(** ** The servers *)

(** While [Serve] was not started there is nobody; a server that answered or was stopped takes
    nobody any more, and one that answered nil has nobody. *)
Record servers_ok (s : servers) : Prop := ServersOk {
  ok_http : http_answer s = Some true → http_on s = false ∧ plain s = 0%nat;
  ok_rpc : rpc_done s = true → rpc_on s = false ∧ (calls s = 0%nat ∨ rpc_stopped s = true);
  ok_answers : draining s = false → http_answer s = None ∧ rpc_done s = false ∧ deadline s = false;
  ok_late : http_answer s = Some false → deadline s = true
}.
#[local] Ltac server_cases Hs :=
  match type of Hs with server_step ?l _ = _ => destruct l end; cbn [server_step] in Hs;
  repeat match type of Hs with
         | (if ?b then _ else _) = Some _ => let E := fresh "E" in destruct b eqn:E; [|discriminate Hs]
         | match ?x with _ => _ end = Some _ => let E := fresh "E" in destruct x eqn:E; try discriminate Hs
         end;
  injection Hs as <-.
Lemma server_step_ok l s s' : servers_ok s → server_step l s = Some s' → servers_ok s'.
Proof.
  intros [H1 H2 H3 H4] Hs. server_cases Hs; constructor; cbn in *; try done; intros Hd.
  all: try (destruct (H1 Hd); congruence).
  all: try (destruct (H2 Hd) as [? [?|?]]; split; auto; congruence).
  all: try (destruct (H3 Hd) as (?&?&?); congruence).
  - injection Hd as ->. apply andb_true_iff in E0 as [_ E0%bool_decide_eq_true]. done.
  - by rewrite Hd in E0.
  - injection Hd as ->. by apply andb_true_iff in E0 as [_ ?].
  - apply andb_true_iff in E as [_ E%orb_true_iff]. rewrite bool_decide_eq_true in E. done.
  - by rewrite Hd in E.
Qed.
Lemma server_drain_ok s : servers_ok s → servers_ok (drain s).
Proof. intros []. by constructor. Qed.
Lemma take_result_ok n s : servers_ok s → servers_ok (set_end (draining s) (deadline s) n s).
Proof. by intros []. Qed.
Lemma stop_rpc_ok s : servers_ok s → servers_ok (stop_rpc s).
Proof. intros []. constructor; cbn; [done| |done|done]. intros _. split; [done|by right]. Qed.
Lemma close_http_ok s : servers_ok s → http_answer s = Some false → servers_ok (close_http s).
Proof. intros [H1 H2 H3 H4] E. constructor; cbn; [|done..]. by rewrite E. Qed.
Lemma server_step_deadline l s s' : server_step l s = Some s' → deadline s = true → deadline s' = true.
Proof. intros Hs. by server_cases Hs. Qed.
(** A server that takes no request and serves none. *)
Definition quiet (s : servers) : Prop := http_on s = false ∧ plain s = 0%nat ∧ sockets s = 0%nat.
Lemma server_step_quiet l s s' : quiet s → server_step l s = Some s' → quiet s'.
Proof. intros (H1&H2&H3) Hs. unfold quiet. server_cases Hs; cbn in *; try done; try congruence. by destruct ok. Qed.
(** What no step of the servers brings back. *)
Lemma server_step_keeps l s s' : server_step l s = Some s' →
  (http_on s = false → http_on s' = false) ∧ (rpc_on s = false → rpc_on s' = false) ∧ (rpc_stopped s = true → rpc_stopped s' = true)
  ∧ (rpc_on s = false → calls s = 0%nat → calls s' = 0%nat)
  ∧ (draining s' = draining s) ∧ (rpc_done s = true → rpc_done s' = true)
  ∧ (∀ b, http_answer s = Some b → http_answer s' = Some b) ∧ rpc_stopped s' = rpc_stopped s.
Proof. intros Hs. server_cases Hs; cbn in *; split_and!; try done; try congruence; try (by destruct ok). Qed.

◆ **Task statement**
Set down the data above once more so that nothing differs from the original.

◆ **Worked solution**
(** ** The servers *)

(** While [Serve] was not started there is nobody; a server that answered or was stopped takes
    nobody any more, and one that answered nil has nobody. *)
Record servers_ok (s : servers) : Prop := ServersOk {
  ok_http : http_answer s = Some true → http_on s = false ∧ plain s = 0%nat;
  ok_rpc : rpc_done s = true → rpc_on s = false ∧ (calls s = 0%nat ∨ rpc_stopped s = true);
  ok_answers : draining s = false → http_answer s = None ∧ rpc_done s = false ∧ deadline s = false;
  ok_late : http_answer s = Some false → deadline s = true
}.
#[local] Ltac server_cases Hs :=
  match type of Hs with server_step ?l _ = _ => destruct l end; cbn [server_step] in Hs;
  repeat match type of Hs with
         | (if ?b then _ else _) = Some _ => let E := fresh "E" in destruct b eqn:E; [|discriminate Hs]
         | match ?x with _ => _ end = Some _ => let E := fresh "E" in destruct x eqn:E; try discriminate Hs
         end;
  injection Hs as <-.
Lemma server_step_ok l s s' : servers_ok s → server_step l s = Some s' → servers_ok s'.
Proof.
  intros [H1 H2 H3 H4] Hs. server_cases Hs; constructor; cbn in *; try done; intros Hd.
  all: try (destruct (H1 Hd); congruence).
  all: try (destruct (H2 Hd) as [? [?|?]]; split; auto; congruence).
  all: try (destruct (H3 Hd) as (?&?&?); congruence).
  - injection Hd as ->. apply andb_true_iff in E0 as [_ E0%bool_decide_eq_true]. done.
  - by rewrite Hd in E0.
  - injection Hd as ->. by apply andb_true_iff in E0 as [_ ?].
  - apply andb_true_iff in E as [_ E%orb_true_iff]. rewrite bool_decide_eq_true in E. done.
  - by rewrite Hd in E.
Qed.
Lemma server_drain_ok s : servers_ok s → servers_ok (drain s).
Proof. intros []. by constructor. Qed.
Lemma take_result_ok n s : servers_ok s → servers_ok (set_end (draining s) (deadline s) n s).
Proof. by intros []. Qed.
Lemma stop_rpc_ok s : servers_ok s → servers_ok (stop_rpc s).
Proof. intros []. constructor; cbn; [done| |done|done]. intros _. split; [done|by right]. Qed.
Lemma close_http_ok s : servers_ok s → http_answer s = Some false → servers_ok (close_http s).
Proof. intros [H1 H2 H3 H4] E. constructor; cbn; [|done..]. by rewrite E. Qed.
Lemma server_step_deadline l s s' : server_step l s = Some s' → deadline s = true → deadline s' = true.
Proof. intros Hs. by server_cases Hs. Qed.
(** A server that takes no request and serves none. *)
Definition quiet (s : servers) : Prop := http_on s = false ∧ plain s = 0%nat ∧ sockets s = 0%nat.
Lemma server_step_quiet l s s' : quiet s → server_step l s = Some s' → quiet s'.
Proof. intros (H1&H2&H3) Hs. unfold quiet. server_cases Hs; cbn in *; try done; try congruence. by destruct ok. Qed.
(** What no step of the servers brings back. *)
Lemma server_step_keeps l s s' : server_step l s = Some s' →
  (http_on s = false → http_on s' = false) ∧ (rpc_on s = false → rpc_on s' = false) ∧ (rpc_stopped s = true → rpc_stopped s' = true)
  ∧ (rpc_on s = false → calls s = 0%nat → calls s' = 0%nat)
  ∧ (draining s' = draining s) ∧ (rpc_done s = true → rpc_done s' = true)
  ∧ (∀ b, http_answer s = Some b → http_answer s' = Some b) ∧ rpc_stopped s' = rpc_stopped s.
Proof. intros Hs. server_cases Hs; cbn in *; split_and!; try done; try congruence; try (by destruct ok). Qed.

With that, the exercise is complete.